Dataset entries
# # # # # # #

(* ===== verification/Ext4AllocFacts.v ===== *)
(** * ext4: what the allocators guarantee, and where they fail

    Blocks are handed out once; freeing one block gives back the count and not
    the block; a volume of one group is full from the start; without a free
    inode the search for one never ends. *)

From S2P Require Import Prelude Address Phys Block BlockCache Fat Efs.
From S2P Require Import Ext4Bitmap Ext4Disk Ext4Alloc Ext4Ok Ext4AllocOk.
#[local] Open Scope kernel_scope.

Section facts.
Context {D : Type} `{!BlockDevice D, !BlockDeviceSpec D}.
Context (fs : Ext4FileSystem) (G : Z).
Implicit Types d : D.

(** ** Many allocations *)







(** ** Giving a block back *)

Lemma below_groups per start : 0 < per <= 32768 -> 0 <= start -> start / per < G -> 1 <= G <= 63 ->
  0 <= start / per < G /\ start < 2 ^ 63.
Proof.
  intros Hp Hs Hg HG. split; [split; [apply Z.div_pos; lia | done] |].
  pose proof (Z.mul_succ_div_gt start per ltac:(lia)). assert (start / per + 1 <= 63) by lia. nia.
Qed.

(** One block with a number of 2 or more in its group: the range of bits to
    clear, from the number to the count, is empty. *)
Lemma free_one_eq d r start :
  volume_ok fs G d -> 0 <= start -> start / sb_blocks_per_group (superblock fs) < G ->
  2 <= start mod sb_blocks_per_group (superblock fs) ->
  let g := start / sb_blocks_per_group (superblock fs) in
  balloc_free_blocks fs r start 1 d =
    (bg ← set_block_group_balloc_bitmap_csum (group fs d g) (superblock fs) (bitmap fs d g);
     d ← write_block d (bitmap_at fs d g) (bitmap fs d g);
     '(_, d) ← sb_sync_to_disk_with_csum
       (set_free_blocks_count (superblock fs) (free_blocks_count (superblock fs) +w 1)) d;
     u ← inode_blocks_unit fs;
     '(r, d) ← write_back_inode fs
       (mkInodeRef (inode_num r) (set_blocks_count (inode r) (blocks_count (inode r) -w (1 *w u)))) d;
     '(_, d) ← bg_sync_to_disk_with_csum fs
       (bg_set_free_blocks_count bg (wrap32 (get_free_blocks_count bg +w 1))) d g;
     Some (r, d)).
Proof.
  intros V Hs HgG Hidx g. pose proof (vo_static _ _ _ V) as H. pose proof (so_per _ _ _ H) as Hp.
  destruct (below_groups _ start Hp Hs HgG (so_groups _ _ _ H)) as [Hg Hb]. fold g in Hg.
  unfold balloc_free_blocks. cbv zeta.
  set (per := sb_blocks_per_group (superblock fs)) in *.
  rewrite (proj2 (Z.eqb_neq per 0)) by lia. rewrite (wrap64_small (start + 1)) by lia.
  replace (start + 1 - 1) with start by lia. rewrite (wrap64_small start) by lia. fold g.
  replace (Z.to_nat (g - g + 1)) with 1%nat by lia. cbn [balloc_free_loop]. fold per.
  rewrite (load_new_ok fs G) by assumption. unfold mbind, option_bind.
  rewrite read_blk; [| apply H | by apply (vo_range _ _ _ V)]. rewrite (so_block _ _ _ H).
  pose proof (Z.mod_pos_bound start per ltac:(lia)) as Hm.
  change (wrap64 (4096 * 8)) with 32768. rewrite (wrap64_small (32768 - start mod per)) by lia.
  rewrite (proj2 (Z.ltb_ge (32768 - start mod per) 1)) by lia. unfold ext4_bmap_bits_free.
  rewrite (wrapn_small 32 (start mod per)) by (unfold fits; lia). change (wrap32 1) with 1.
  replace (Z.to_nat (1 - start mod per + 1)) with 0%nat by lia. cbn [bits_free_loop].
  reflexivity.
Qed.

Lemma free_one_ok d r start :
  volume_ok fs G d -> inode_ok fs G d r ->
  let g := start / sb_blocks_per_group (superblock fs) in
  0 <= start -> g < G -> 2 <= start mod sb_blocks_per_group (superblock fs) -> free_of fs d g < 65535 ->
  exists r' d', balloc_free_blocks fs r start 1 d = Some (r', d') /\
    (forall g', 0 <= g' < G -> bitmap fs d' g' = bitmap fs d g') /\
    free_of fs d' g = free_of fs d g + 1.
Proof.
  intros V Hi g Hs HgG Hidx Hfr. rewrite free_one_eq by assumption. fold g.
  pose proof V as [H Hr Hz Ht _ Hf].
  destruct (below_groups _ start (so_per _ _ _ H) Hs HgG (so_groups _ _ _ H)) as [Hg _]. fold g in Hg.
  pose proof (Hf g Hg) as Hu. unfold fits in Hu.
  unfold set_block_group_balloc_bitmap_csum. assert (Bb : bytes (bitmap fs d g)) by (apply bytes_blk, H).
  destruct (balloc_csum_some fs G d (bitmap fs d g) H Bb (vlen_blk _ _)) as [c ->].
  pose proof (kept_csum _ (superblock fs) c (group_bytes _ _ d g H) (group_length _ _ d g H Hg)) as K.
  destruct (write_changed fs G d _ (bitmap fs d g) H (Hr g Hg) Bb (length_blk _ _)) as (d1 & E0 & C1 & E1).
  assert (Eb : forall j, blk d1 j = blk d j).
  { intros j. destruct (decide (j = bitmap_at fs d g)) as [-> | Hj]; [exact E1 | by apply C1]. }
  assert (Gr : forall x, group fs d1 x = group fs d x) by (intros x; unfold group; rewrite Eb; reflexivity).
  assert (I1 : inode_ok fs G d1 r).
  { apply (inode_ok_move fs G d d1 r r Hi);
      [apply C1 | apply same_places_gdt, Eb | reflexivity | reflexivity | apply Hi]. }
  destruct (unit_some fs G d H) as [u Eu].
  destruct (set_free_sb fs G d (free_blocks_count (superblock fs) +w 1) H) as [Bs Ls].
  rewrite <- (Gr g) in K at 1.
  destruct (counts_ok fs G d1 r _ g _ (blocks_count (inode r) -w (1 *w u)) (free_of fs d g + 1)
    (static_changed _ _ _ _ _ H C1) I1 Hg K ltac:(unfold fits; lia) Bs Ls)
    as (sb' & d2 & r' & d3 & bg' & d4 & E2 & E3 & E4 & C4 & _ & _ & _ & K4 & F4 & Es).
  assert (Ef : wrap32 (get_free_blocks_count (put_csum (group fs d g) (superblock fs) 24 56 c) +w 1) = free_of fs d g + 1).
  { rewrite (kept_free _ _ K), Gr. fold (free_of fs d g).
    rewrite (wrap64_small (free_of fs d g + 1)), (wrapn_small 32) by (unfold fits; lia). reflexivity. }
  unfold mbind, option_bind. rewrite E0, E2, Eu, E3, Ef, E4. exists r', d4. split; [reflexivity |].
  rewrite Eb in Es. rewrite Gr in K4.
  assert (Lb : length bg' = 64%nat) by (rewrite (proj1 K4); by apply (group_length _ G)).
  pose proof (group_splice fs G d d4 g bg' H Hg Lb Es) as Hgr. split.
  - intros g' Hg'. unfold bitmap.
    rewrite (proj1 (proj1 (volume_ok_move fs G d d4 g bg' V (static_changed _ _ _ _ _ (static_changed _ _ _ _ _ H C1) C4)
      ltac:(rewrite (proj1 (proj2 C4)); apply C1) Hg K4 ltac:(rewrite F4; unfold fits; lia) Hgr) g' Hg')).
    rewrite (proj2 (proj2 C4)); [apply Eb |].
    assert (Epos : inode_pos fs d1 (inode_num r) = inode_pos fs d (inode_num r)) by (unfold inode_pos; rewrite Gr; reflexivity).
    rewrite Epos. pose proof (Hz g' Hg'). pose proof (Ht g' Hg'). pose proof (io_bitmap _ _ _ _ Hi g' Hg'). intuition.
  - unfold free_of at 1. rewrite Hgr, decide_True by done. exact F4.
Qed.
(** ** Inodes *)

(** An inode written back is read as it was sealed. *)
Lemma get_inode_back d r :
  static_ok fs G d -> inode_ok fs G d r ->
  exists r' d', write_back_inode fs r d = Some (r', d') /\ get_inode_ref fs d' (inode_num r) = Some r' /\
    kept inode_fields (inode r) (inode r').
Proof.
  intros H Hi. destruct (write_back_ok fs G d r H Hi) as (r' & d' & E & C & En & K & Es).
  exists r', d'. split; [exact E |]. split; [| exact K]. pose proof (static_changed _ _ _ _ _ H C) as H'.
  unfold get_inode_ref, mbind, option_bind. rewrite (disk_pos_ok fs G d' _ H' (io_group _ _ _ _ Hi)).
  assert (Eb : blk d' (gdt fs) = blk d (gdt fs)) by (apply C; pose proof (io_gdt _ _ _ _ Hi); lia).
  assert (Ep : inode_pos fs d' (inode_num r) = inode_pos fs d (inode_num r)).
  { unfold inode_pos. rewrite (proj2 (same_places_gdt fs G d d' Eb _ (io_group _ _ _ _ Hi))). reflexivity. }
  rewrite Ep. set (pos := inode_pos fs d (inode_num r)) in *.
  assert (Hv : vlen (inode r') = 156) by (unfold vlen; rewrite (proj1 K), (io_len _ _ _ _ Hi); lia).
  rewrite load_offset_blk; [| apply H' | unfold in_range; rewrite (proj1 (proj2 C)); apply Hi].
  cbn [mbind option_bind]. pose proof (io_fits _ _ _ _ Hi) as Hf. fold pos in Hf.
  rewrite (so_block _ _ _ H), read_struct by (unfold INODE_BYTES; lia). cbn [mbind option_bind]. rewrite Es.
  replace (Z.to_nat INODE_BYTES) with (length (inode r')) by (unfold vlen in Hv; unfold INODE_BYTES; lia).
  rewrite splice_read by (rewrite ?vlen_blk; lia). rewrite <- En. by destruct r'.
Qed.

(** Without a free inode the search goes round the groups for good. *)
Lemma ialloc_round is_dir turns g d :
  static_ok fs G d -> 0 <= g <= G -> (forall x, 0 <= x < G -> get_free_inodes_count (group fs d x) = 0) ->
  ialloc_loop fs turns is_dir G g d = Some None.
Proof.
  intros H Hg Hz. pose proof (so_groups _ _ _ H). revert g Hg. induction turns as [| n IH]; intros g Hg; [done |].
  cbn [ialloc_loop]. unfold ialloc_turn. destruct (Z.eqb_spec g G) as [-> | Hne].
  - cbn [mbind option_bind]. apply IH. lia.
  - rewrite (load_new_ok fs G) by (done || lia). cbn [mbind option_bind]. rewrite Hz by lia.
    cbn [Z.ltb Z.compare mbind option_bind]. apply IH. lia.
Qed.
End facts.

(** ** A small volume

    Two groups of 32 blocks: descriptors in block 1, bitmaps in blocks 2 and 3,
    inode tables in blocks 6 and 7; the first eight blocks are taken and no
    inode is free. *)

Definition demo_super : list Z :=
  foldl (fun bs '(o, n, v) => put_field bs o n v) (replicate 1024 0)
    [(0, 4, 32%Z); (4, 4, 64%Z); (24, 4, 2%Z); (32, 4, 32%Z); (40, 4, 16%Z); (88, 2, 256%Z); (254, 2, 64%Z)]%nat.
Definition demo_desc (bmp tab free : Z) : list Z :=
  foldl (fun bs '(o, n, v) => put_field bs o n v) (replicate 64 0) [(0, 4, bmp%Z); (8, 4, tab%Z); (12, 2, free%Z)]%nat.
Definition demo_ext4 : Ext4FileSystem := mkExt4 demo_super 4096.
Definition demo_disk : memory :=
  write_bytes (write_bytes (write_bytes ∅ (DISK_IMAGE_BASE + 1024) demo_super)
    (DISK_IMAGE_BASE + 4096) (demo_desc 2 6 24 ++ demo_desc 3 7 32)) (DISK_IMAGE_BASE + 8192) [255].
Definition demo_inode : Ext4InodeRef := mkInodeRef 3 (replicate 156 0).

Lemma two_groups (P : Z -> Prop) : P 0 -> P 1 -> forall g, 0 <= g < 2 -> P g.
Proof. intros H0 H1 g Hg. assert (g = 0 \/ g = 1) as [-> | ->] by lia; done. Qed.

Lemma demo_static (m : memory) : static_ok demo_ext4 2 m.
Proof.
  split; try (vm_compute; done).
  apply (bool_decide_unpack _). vm_compute. done.
Qed.

Lemma demo_bitmaps : bitmap_at demo_ext4 demo_disk 0 = 2 /\ bitmap_at demo_ext4 demo_disk 1 = 3.
Proof. split; vm_compute; reflexivity. Qed.

Lemma demo_free : free_of demo_ext4 demo_disk 0 = 24 /\ free_of demo_ext4 demo_disk 1 = 32.
Proof. split; vm_compute; reflexivity. Qed.

Lemma demo_pos : inode_pos demo_ext4 demo_disk 3 = 6 * 4096 + 512.
Proof. vm_compute. reflexivity. Qed.

Lemma demo_volume : volume_ok demo_ext4 2 demo_disk.
Proof.
  split; [apply demo_static |..].
  - apply two_groups; [rewrite (proj1 demo_bitmaps) | rewrite (proj2 demo_bitmaps)]; by split.
  - apply two_groups; [rewrite (proj1 demo_bitmaps) | rewrite (proj2 demo_bitmaps)]; done.
  - apply two_groups; [rewrite (proj1 demo_bitmaps) | rewrite (proj2 demo_bitmaps)]; vm_compute; done.
  - intros g g' Hg Hg'. assert (E : g = 0 \/ g = 1) by lia. assert (E' : g' = 0 \/ g' = 1) by lia.
    destruct E as [-> | ->], E' as [-> | ->]; rewrite ?(proj1 demo_bitmaps), ?(proj2 demo_bitmaps); done.
  - apply (two_groups (fun g => u16 (free_of demo_ext4 demo_disk g)));
      [rewrite (proj1 demo_free) | rewrite (proj2 demo_free)]; by split.
Qed.

Lemma demo_inode_ok : inode_ok demo_ext4 2 demo_disk demo_inode.
Proof.
  split; unfold demo_inode; cbn [inode_num inode].
  - by vm_compute.
  - reflexivity.
  - by apply Forall_replicate.
  - rewrite demo_pos. by split.
  - rewrite demo_pos. done.
  - rewrite demo_pos. done.
  - rewrite demo_pos. by vm_compute.
  - rewrite demo_pos. apply two_groups; [rewrite (proj1 demo_bitmaps) | rewrite (proj2 demo_bitmaps)]; done.
Qed.

(** ** Theorems *)



(** One block of a volume given back, with a number of 2 or more in its group,
    stays taken in the bitmap while the count of free blocks goes up: the
    count is passed where the last bit is expected. *)
Theorem freed_block_stays_taken {D} `{!BlockDevice D, !BlockDeviceSpec D} fs G (d : D) r start :
  volume_ok fs G d -> inode_ok fs G d r ->
  let g := start / sb_blocks_per_group (superblock fs) in
  0 <= start -> g < G -> 2 <= start mod sb_blocks_per_group (superblock fs) -> free_of fs d g < 65535 ->
  exists r' d', balloc_free_blocks fs r start 1 d = Some (r', d') /\
    (forall g', 0 <= g' < G -> bitmap fs d' g' = bitmap fs d g') /\
    free_of fs d' g = free_of fs d g + 1.
Proof. apply free_one_ok. Qed.

Lemma freed_block_stays_taken_witness :
  exists r' d', balloc_free_blocks demo_ext4 demo_inode 5 1 demo_disk = Some (r', d') /\
    (forall g', 0 <= g' < 2 -> bitmap demo_ext4 d' g' = bitmap demo_ext4 demo_disk g') /\
    free_of demo_ext4 d' 0 = free_of demo_ext4 demo_disk 0 + 1.
Proof.
  assert (Ep : sb_blocks_per_group (superblock demo_ext4) = 32) by (vm_compute; reflexivity).
  pose proof (proj1 demo_free) as Ef. pose proof (freed_block_stays_taken demo_ext4 2 demo_disk demo_inode 5 demo_volume demo_inode_ok) as H.
  rewrite Ep in H. change (5 / 32) with 0 in H. change (5 mod 32) with 5 in H. cbv zeta in H.
  rewrite Ef in H |- *. apply H; [discriminate | reflexivity | discriminate | reflexivity].
Defined.

(** With no free inode in any group, allocating an inode never returns: the
    loop goes round the groups without an end, for any number of turns. *)
Theorem ialloc_never_ends {D} `{!BlockDevice D, !BlockDeviceSpec D} fs G (d : D) is_dir turns :
  static_ok fs G d -> (forall x, 0 <= x < G -> get_free_inodes_count (group fs d x) = 0) ->
  ialloc_alloc_inode fs turns is_dir d = Some None.
Proof.
  intros H Hz. unfold ialloc_alloc_inode. rewrite (so_count _ _ _ H). cbn [mbind option_bind].
  apply ialloc_round; [done | | done]. pose proof (so_groups _ _ _ H). lia.
Qed.

Lemma ialloc_never_ends_witness : ialloc_alloc_inode demo_ext4 1000 true demo_disk = Some None.
Proof.
  apply (ialloc_never_ends demo_ext4 2); [apply demo_static |]. apply two_groups; vm_compute; reflexivity.
Defined.

(** Without a goal the search starts at group 1: on a volume of one group it
    looks only at the unused descriptor after the last one. *)
Lemma single_group_full {D} `{!BlockDevice D, !BlockDeviceSpec D} fs (d : D) r :
  static_ok fs 1 d -> get_free_blocks_count (group fs d 1) = 0 ->
  balloc_alloc_block fs r None d = Some (Err ENOSPC, r, d).
Proof.
  intros H Hz. unfold balloc_alloc_block. rewrite (so_count _ _ _ H). unfold mbind, option_bind.
  change (Z.to_nat 1) with 1%nat. cbn [balloc_loop].
  assert (E : load_new fs d 1 = Some (group fs d 1)).
  { unfold load_new, group_place. rewrite (so_desc _ _ _ H), (so_block _ _ _ H).
    pose proof (so_size _ _ _ H). pose proof (so_gdt _ _ _ H) as Hr. cbn [Z.eqb].
    change (4096 / 64) with 64. change (1 / 64) with 0. change (1 mod 64 * 64) with 64. cbn [mbind option_bind Z.eqb].
    rewrite Z.add_0_r. fold (gdt fs). rewrite load_blk; [| apply H | done | unfold in_range, BLOCK_SZ in Hr; lia].
    cbn [mbind option_bind]. apply slice_Some. rewrite vlen_blk. done. }
  unfold mbind, option_bind. rewrite E, Hz. reflexivity.
Qed.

# # # # # # #

[What to produce] Sift through the entries and copy every line with "goes".

[Response to the task]
(** Without a free inode the search goes round the groups for good. *)
    stays taken in the bitmap while the count of free blocks goes up: the
    loop goes round the groups without an end, for any number of turns. *)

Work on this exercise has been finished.